HOW TO COMPLETE THIS TASK: The answer should consist of each line from the data below that includes "Streamlit".

DATA FOR REVIEW:
(** * DICdeploy: the Streamlit accident predictor (app.py)

    A shallow embedding of the logic of [app.py]: the two ZIP-code
    functions [is_valid_ny_zipcode] and [get_region], the temporal
    features computed from the date and hour widgets, the handler of the
    predict button and the risk-factor list it renders.

    Conventions.
    - A Python [str] is a Rocq [string]; each [ascii] is one code point
      U+0000..U+00FF, so [String.length] is Python's [len]. Text with
      code points above U+00FF is not represented; the digits among them
      (which [int] reads like ASCII digits) are spoken of as decimal
      digits, see [is_decimal_digit].
    - A Python [int] is a [Z]; [//] and [%] with a positive divisor are
      [Z.div] and [Z.modulo].
    - [int(s)] either returns an integer or raises [ValueError]; it is
      modelled as a function into [option Z], [None] standing for
      [ValueError].
    - Streamlit calls and calls of the pickled model are recorded, in
      program order, in a trace. *)

From Stdlib Require Import ZArith List String Ascii Bool Lia.
Import ListNotations.

Local Open Scope string_scope.
Local Open Scope Z_scope.

(** ** Characters *)

Definition ord (c : ascii) : Z := Z.of_N (N_of_ascii c).

(** [Py_ISSPACE] of CPython's [pyctype.h]: tab, LF, VT, FF, CR, space. *)
Definition Py_ISSPACE (c : ascii) : bool :=
  ((9 <=? ord c) && (ord c <=? 13)) || (ord c =? 32).

(** [Py_UNICODE_ISSPACE] restricted to U+0000..U+00FF. *)
Definition Py_UNICODE_ISSPACE (c : ascii) : bool :=
  ((9 <=? ord c) && (ord c <=? 13)) || ((28 <=? ord c) && (ord c <=? 32))
  || (ord c =? 133) || (ord c =? 160).

Definition is_ascii_digit (c : ascii) : bool :=
  (48 <=? ord c) && (ord c <=? 57).

(** [_PyLong_DigitValue[c] < 10]: the value of an ASCII decimal digit. *)
Definition digit_value (c : ascii) : option Z :=
  if is_ascii_digit c then Some (ord c - 48) else None.

(** [Py_UNICODE_TODECIMAL] restricted to U+0000..U+00FF, where the only
    characters of category Nd are the ASCII digits. *)
Definition Py_UNICODE_TODECIMAL (c : ascii) : option Z := digit_value c.

(** [Py_UNICODE_ISDIGIT] restricted to U+0000..U+00FF: the ASCII digits and
    the superscripts U+00B2, U+00B3, U+00B9. *)
Definition Py_UNICODE_ISDIGIT (c : ascii) : bool :=
  is_ascii_digit c
  || (ord c =? 178) || (ord c =? 179) || (ord c =? 185).

Definition is_underscore (c : ascii) : bool := ord c =? 95.

Fixpoint forall_chars (p : ascii -> bool) (s : string) : bool :=
  match s with
  | EmptyString => true
  | String c r => p c && forall_chars p r
  end.

(** [str.isdigit()]: every character is a digit and there is at least one. *)
Definition isdigit (s : string) : bool :=
  match s with
  | EmptyString => false
  | _ => forall_chars Py_UNICODE_ISDIGIT s
  end.

(** [len(s)]. *)
Definition len (s : string) : Z := Z.of_nat (String.length s).

(** ** [datetime.date]

    [st.date_input] returns a [datetime.date]; the functions below are the
    ones of the standard library's [datetime] module that [weekday] uses. *)

Record date : Type := mk_date { year : Z; month : Z; day : Z }.

Definition _DAYS_IN_MONTH : list Z :=
  [-1; 31; 28; 31; 30; 31; 30; 31; 31; 30; 31; 30; 31].

(** [_DAYS_BEFORE_MONTH], built by the module's loop over
    [_DAYS_IN_MONTH[1:]]. *)
Definition _DAYS_BEFORE_MONTH : list Z :=
  fst (fold_left (fun st dim => ((fst st ++ [snd st])%list, snd st + dim))
                 (tl _DAYS_IN_MONTH) ([-1], 0)).

Definition _is_leap (y : Z) : bool :=
  (y mod 4 =? 0) && (negb (y mod 100 =? 0) || (y mod 400 =? 0)).

Definition _days_before_year (year : Z) : Z :=
  let y := year - 1 in
  y * 365 + y / 4 - y / 100 + y / 400.

(** [_DAYS_BEFORE_MONTH[month] + (month > 2 and _is_leap(year))]; the
    function asserts [1 <= month <= 12], so the index is in range. *)
Definition _days_before_month (year month : Z) : Z :=
  nth (Z.to_nat month) _DAYS_BEFORE_MONTH 0
  + (if (month >? 2) && _is_leap year then 1 else 0).

Definition _ymd2ord (year month day : Z) : Z :=
  _days_before_year year + _days_before_month year month + day.

Definition toordinal (d : date) : Z := _ymd2ord (year d) (month d) (day d).

(** [date.weekday()]. *)
Definition weekday (d : date) : Z := (toordinal d + 6) mod 7.

(** [_days_in_month] and [_check_date_fields] of the [datetime] module:
    the test every [date] object has passed when it was built. *)
Definition _days_in_month (year month : Z) : Z :=
  if (month =? 2) && _is_leap year then 29
  else nth (Z.to_nat month) _DAYS_IN_MONTH 0.

Definition check_date_fields (d : date) : bool :=
  (1 <=? year d) && (year d <=? 9999)
  && (1 <=? month d) && (month d <=? 12)
  && (1 <=? day d) && (day d <=? _days_in_month (year d) (month d)).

WRITTEN ANSWER:
(** * DICdeploy: the Streamlit accident predictor (app.py)
    - Streamlit calls and calls of the pickled model are recorded, in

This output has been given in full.